» **Work required**: Please copy out the entries below exactly, beginning with the line that contains "Hy; exact Hy|]." and ending with the line that contains "intros f [p x] [(_", and include nothing outside that span.

» **Items from a dataset**:
##############################

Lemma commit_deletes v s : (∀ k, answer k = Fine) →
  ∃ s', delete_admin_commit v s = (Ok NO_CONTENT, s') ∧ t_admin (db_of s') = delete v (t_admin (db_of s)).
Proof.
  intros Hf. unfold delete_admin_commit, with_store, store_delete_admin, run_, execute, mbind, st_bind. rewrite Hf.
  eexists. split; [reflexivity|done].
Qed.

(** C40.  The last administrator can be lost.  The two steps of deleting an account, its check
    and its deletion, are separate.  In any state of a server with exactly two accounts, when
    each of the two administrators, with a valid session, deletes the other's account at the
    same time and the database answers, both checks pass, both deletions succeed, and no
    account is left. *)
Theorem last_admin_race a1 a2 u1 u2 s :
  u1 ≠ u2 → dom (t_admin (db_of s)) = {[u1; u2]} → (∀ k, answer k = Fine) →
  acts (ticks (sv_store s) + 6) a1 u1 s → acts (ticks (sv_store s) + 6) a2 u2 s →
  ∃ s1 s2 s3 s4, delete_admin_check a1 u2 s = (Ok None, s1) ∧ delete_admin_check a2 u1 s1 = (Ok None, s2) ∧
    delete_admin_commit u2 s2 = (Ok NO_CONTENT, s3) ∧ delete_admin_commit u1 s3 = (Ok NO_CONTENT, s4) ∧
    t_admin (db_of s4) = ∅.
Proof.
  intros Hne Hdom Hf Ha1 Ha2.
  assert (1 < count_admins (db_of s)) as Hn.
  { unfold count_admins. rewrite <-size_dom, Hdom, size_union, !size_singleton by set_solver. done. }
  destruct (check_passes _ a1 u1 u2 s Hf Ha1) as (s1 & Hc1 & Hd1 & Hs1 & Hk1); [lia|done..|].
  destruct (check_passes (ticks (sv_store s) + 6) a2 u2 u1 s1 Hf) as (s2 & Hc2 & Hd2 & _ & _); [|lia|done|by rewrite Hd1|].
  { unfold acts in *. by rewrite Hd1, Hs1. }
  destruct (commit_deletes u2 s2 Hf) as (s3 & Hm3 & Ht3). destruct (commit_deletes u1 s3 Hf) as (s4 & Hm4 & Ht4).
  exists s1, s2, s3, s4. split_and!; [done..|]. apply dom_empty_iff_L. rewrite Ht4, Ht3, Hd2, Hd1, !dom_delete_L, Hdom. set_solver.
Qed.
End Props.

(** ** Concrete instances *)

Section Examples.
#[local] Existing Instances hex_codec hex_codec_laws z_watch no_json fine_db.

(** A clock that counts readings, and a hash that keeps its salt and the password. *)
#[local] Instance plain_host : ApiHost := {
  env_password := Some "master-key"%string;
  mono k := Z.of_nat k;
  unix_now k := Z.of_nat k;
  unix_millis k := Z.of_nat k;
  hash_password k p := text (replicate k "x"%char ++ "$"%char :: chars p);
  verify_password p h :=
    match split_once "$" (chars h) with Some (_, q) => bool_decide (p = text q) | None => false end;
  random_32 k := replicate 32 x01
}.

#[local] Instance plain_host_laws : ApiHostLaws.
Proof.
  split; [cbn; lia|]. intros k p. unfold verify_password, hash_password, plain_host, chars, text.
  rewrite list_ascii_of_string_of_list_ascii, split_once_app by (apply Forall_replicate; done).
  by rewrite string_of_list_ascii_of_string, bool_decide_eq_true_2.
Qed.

##############################

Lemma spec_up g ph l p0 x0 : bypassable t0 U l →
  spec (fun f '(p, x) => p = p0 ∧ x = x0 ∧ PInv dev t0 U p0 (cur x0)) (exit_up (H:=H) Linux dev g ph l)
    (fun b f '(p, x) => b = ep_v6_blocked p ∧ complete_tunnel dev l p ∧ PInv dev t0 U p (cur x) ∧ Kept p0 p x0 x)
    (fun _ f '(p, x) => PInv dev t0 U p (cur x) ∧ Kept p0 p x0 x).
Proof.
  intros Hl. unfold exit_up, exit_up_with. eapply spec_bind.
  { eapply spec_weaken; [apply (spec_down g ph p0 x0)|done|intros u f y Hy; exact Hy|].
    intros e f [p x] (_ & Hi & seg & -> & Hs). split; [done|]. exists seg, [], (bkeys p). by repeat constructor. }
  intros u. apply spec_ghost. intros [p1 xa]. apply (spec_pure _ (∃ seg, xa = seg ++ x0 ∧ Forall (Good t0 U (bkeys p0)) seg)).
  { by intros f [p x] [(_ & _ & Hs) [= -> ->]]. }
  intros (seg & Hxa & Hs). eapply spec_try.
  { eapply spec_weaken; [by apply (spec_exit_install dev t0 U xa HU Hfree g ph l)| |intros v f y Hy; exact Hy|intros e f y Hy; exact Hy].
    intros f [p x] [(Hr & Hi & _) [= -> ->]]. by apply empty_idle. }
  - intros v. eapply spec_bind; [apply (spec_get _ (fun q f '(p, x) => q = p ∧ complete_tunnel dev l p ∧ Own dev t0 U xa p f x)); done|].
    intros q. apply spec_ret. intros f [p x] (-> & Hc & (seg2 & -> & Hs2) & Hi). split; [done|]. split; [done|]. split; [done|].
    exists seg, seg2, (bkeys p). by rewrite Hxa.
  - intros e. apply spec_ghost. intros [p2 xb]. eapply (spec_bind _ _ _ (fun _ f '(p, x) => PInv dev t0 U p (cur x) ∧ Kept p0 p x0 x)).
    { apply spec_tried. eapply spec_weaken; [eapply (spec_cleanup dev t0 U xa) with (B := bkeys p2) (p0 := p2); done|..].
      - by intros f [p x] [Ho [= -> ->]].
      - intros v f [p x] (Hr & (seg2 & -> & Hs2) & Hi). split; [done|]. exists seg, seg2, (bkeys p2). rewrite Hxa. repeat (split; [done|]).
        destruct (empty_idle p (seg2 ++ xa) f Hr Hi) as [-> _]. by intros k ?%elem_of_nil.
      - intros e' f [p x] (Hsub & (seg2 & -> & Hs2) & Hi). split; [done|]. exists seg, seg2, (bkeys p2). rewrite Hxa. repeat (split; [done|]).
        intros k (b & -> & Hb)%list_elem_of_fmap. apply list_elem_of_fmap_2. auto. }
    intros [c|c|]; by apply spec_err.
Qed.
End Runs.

##############################

» **Answer for the task**:
  { eapply spec_weaken; [apply (spec_down g ph p0 x0)|done|intros u f y Hy; exact Hy|].
    intros e f [p x] (_ & Hi & seg & -> & Hs). split; [done|]. exists seg, [], (bkeys p). by repeat constructor. }
  intros u. apply spec_ghost. intros [p1 xa]. apply (spec_pure _ (∃ seg, xa = seg ++ x0 ∧ Forall (Good t0 U (bkeys p0)) seg)).
  { by intros f [p x] [(_ & _ & Hs) [= -> ->]]. }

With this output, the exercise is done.